Your objective = Write out the lines from the top of the material through the line with "(fun idx => wrap_longitude", exactly and with nothing added.

Data to use =
┄┄┄┄┄┄┄┄┄┄┄┄┄┄┄┄┄┄┄┄

Lemma SphericalRepresentation_from_cartesian_ok (h : heap) cart x y z
    ux uy uz s fx fy fz :
  h !! cart = Some (Cartesian x y z) ->
  q_is x ux s fx -> q_is y uy s fy -> q_is z uz s fz ->
  u_dim uy = u_dim ux -> u_dim uz = u_dim ux -> (0 < u_scale uz)%R ->
  exists lon lat d,
    SphericalRepresentation_from_cartesian cart h
    = (Ok (fresh (dom h)), <[fresh (dom h) := Spherical lon lat d]> h)
    /\ q_is lon u_radian s
         (fun idx => wrap_longitude u_radian (wrap_longitude u_radian
                       (arctan2 (fy idx) (fx idx * (u_scale ux / u_scale uy)))))%R
    /\ q_is lat u_radian s
         (fun idx => arctan2 (fz idx)
                       (sqrt (fx idx * fx idx
                              + fy idx * fy idx
                                * (u_scale (unit_sqr uy) / u_scale (unit_sqr ux)))
                        * (u_scale (unit_sqrt (unit_sqr ux)) / u_scale uz)))%R
    /\ q_is d (unit_sqrt (unit_sqr ux)) s
         (fun idx => sqrt (fx idx * fx idx
                           + fy idx * fy idx * (u_scale (unit_sqr uy) / u_scale (unit_sqr ux))
                           + fz idx * fz idx * (u_scale (unit_sqr uz) / u_scale (unit_sqr ux))))%R.
Proof.
  intros Hcart Hx Hy Hz Hdy Hdz Hsz.
  destruct (radii_is _ _ _ _ _ _ _ _ _ _ Hx Hy Hz Hdy Hdz) as (r & s' & Er & Hr & Hs').
  destruct (np_arctan2_is _ _ _ _ _ _ _ Hy Hx (eq_sym Hdy)) as (lon & Elon & Clon & Hlon).
  assert (Hds : u_dim (unit_sqrt (unit_sqr ux)) = u_dim uz)
    by (now rewrite unit_sqrt_sqr_dim).
  destruct (np_arctan2_is _ _ _ _ _ _ _ Hz Hs' Hds) as (lat & Elat & Clat & Hlat).
  destruct (SphericalRepresentation_init_ok (PyQ lon) (PyQ lat) (PyQ r) true h
              _ _ _ _ _ _ _
              (accepted_Longitude _ _ _ _ true Hlon eq_refl ltac:(now rewrite Clon))
              (accepted_Latitude _ _ _ _ true Hlat eq_refl ltac:(now rewrite Clat)
                 ltac:(intros; apply latitude_ok_arctan2, ratio_nonneg;
                       [apply sqrt_pos | apply sqrt_pos | exact Hsz]))
              (accepted_distance _ _ _ _ true Hr ltac:(intros; apply sqrt_pos)))
    as (lon' & lat' & d' & Einit & Hlon' & Hlat' & Hd').
  exists lon', lat', d'. split; [| auto].
  unfold SphericalRepresentation_from_cartesian.
  rewrite (bind_ok _ _ _ _ _ (cart_xyz_ok _ _ _ _ _ Hcart)).
  run. exact Einit.
Qed.

Lemma PhysicsSphericalRepresentation_from_cartesian_ok (h : heap) cart x y z
    ux uy uz s fx fy fz :
  h !! cart = Some (Cartesian x y z) ->
  q_is x ux s fx -> q_is y uy s fy -> q_is z uz s fz ->
  u_dim uy = u_dim ux -> u_dim uz = u_dim ux ->
  exists phi theta d,
    PhysicsSphericalRepresentation_from_cartesian cart h
    = (Ok (fresh (dom h)), <[fresh (dom h) := PhysicsSpherical phi theta d]> h)
    /\ q_is phi u_radian s
         (fun idx => arctan2 (fy idx) (fx idx * (u_scale ux / u_scale uy)))%R
    /\ q_is theta u_radian s
         (fun idx => arctan2
                       (sqrt (fx idx * fx idx
                              + fy idx * fy idx
                                * (u_scale (unit_sqr uy) / u_scale (unit_sqr ux))))
                       (fz idx * (u_scale uz / u_scale (unit_sqrt (unit_sqr ux)))))%R
    /\ q_is d (unit_sqrt (unit_sqr ux)) s
         (fun idx => sqrt (fx idx * fx idx
                           + fy idx * fy idx * (u_scale (unit_sqr uy) / u_scale (unit_sqr ux))
                           + fz idx * fz idx * (u_scale (unit_sqr uz) / u_scale (unit_sqr ux))))%R.
Proof.
  intros Hcart Hx Hy Hz Hdy Hdz.
  destruct (radii_is _ _ _ _ _ _ _ _ _ _ Hx Hy Hz Hdy Hdz) as (r & s' & Er & Hr & Hs').
  destruct (np_arctan2_is _ _ _ _ _ _ _ Hy Hx (eq_sym Hdy)) as (phi & Ephi & Cphi & Hphi).
  assert (Hds : u_dim uz = u_dim (unit_sqrt (unit_sqr ux)))
    by (now rewrite unit_sqrt_sqr_dim).
  destruct (np_arctan2_is _ _ _ _ _ _ _ Hs' Hz Hds) as (theta & Etheta & Ctheta & Htheta).
  destruct (PhysicsSphericalRepresentation_init_ok (PyQ phi) (PyQ theta) (PyQ r) true h
              _ _ _ _ _ _ _
              (accepted_Angle _ _ _ _ true Hphi eq_refl)
              (accepted_Angle _ _ _ _ true Htheta eq_refl)
              (accepted_distance _ _ _ _ true Hr ltac:(intros; apply sqrt_pos)))
    as (phi' & theta' & d' & Einit & Hphi' & Htheta' & Hd').
  exists phi', theta', d'. split; [| auto].
  unfold PhysicsSphericalRepresentation_from_cartesian.
  rewrite (bind_ok _ _ _ _ _ (cart_xyz_ok _ _ _ _ _ Hcart)).
  run. exact Einit.
Qed.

┄┄┄┄┄┄┄┄┄┄┄┄┄┄┄┄┄┄┄┄

Exercise solution =
Lemma SphericalRepresentation_from_cartesian_ok (h : heap) cart x y z
    ux uy uz s fx fy fz :
  h !! cart = Some (Cartesian x y z) ->
  q_is x ux s fx -> q_is y uy s fy -> q_is z uz s fz ->
  u_dim uy = u_dim ux -> u_dim uz = u_dim ux -> (0 < u_scale uz)%R ->
  exists lon lat d,
    SphericalRepresentation_from_cartesian cart h
    = (Ok (fresh (dom h)), <[fresh (dom h) := Spherical lon lat d]> h)
    /\ q_is lon u_radian s
         (fun idx => wrap_longitude u_radian (wrap_longitude u_radian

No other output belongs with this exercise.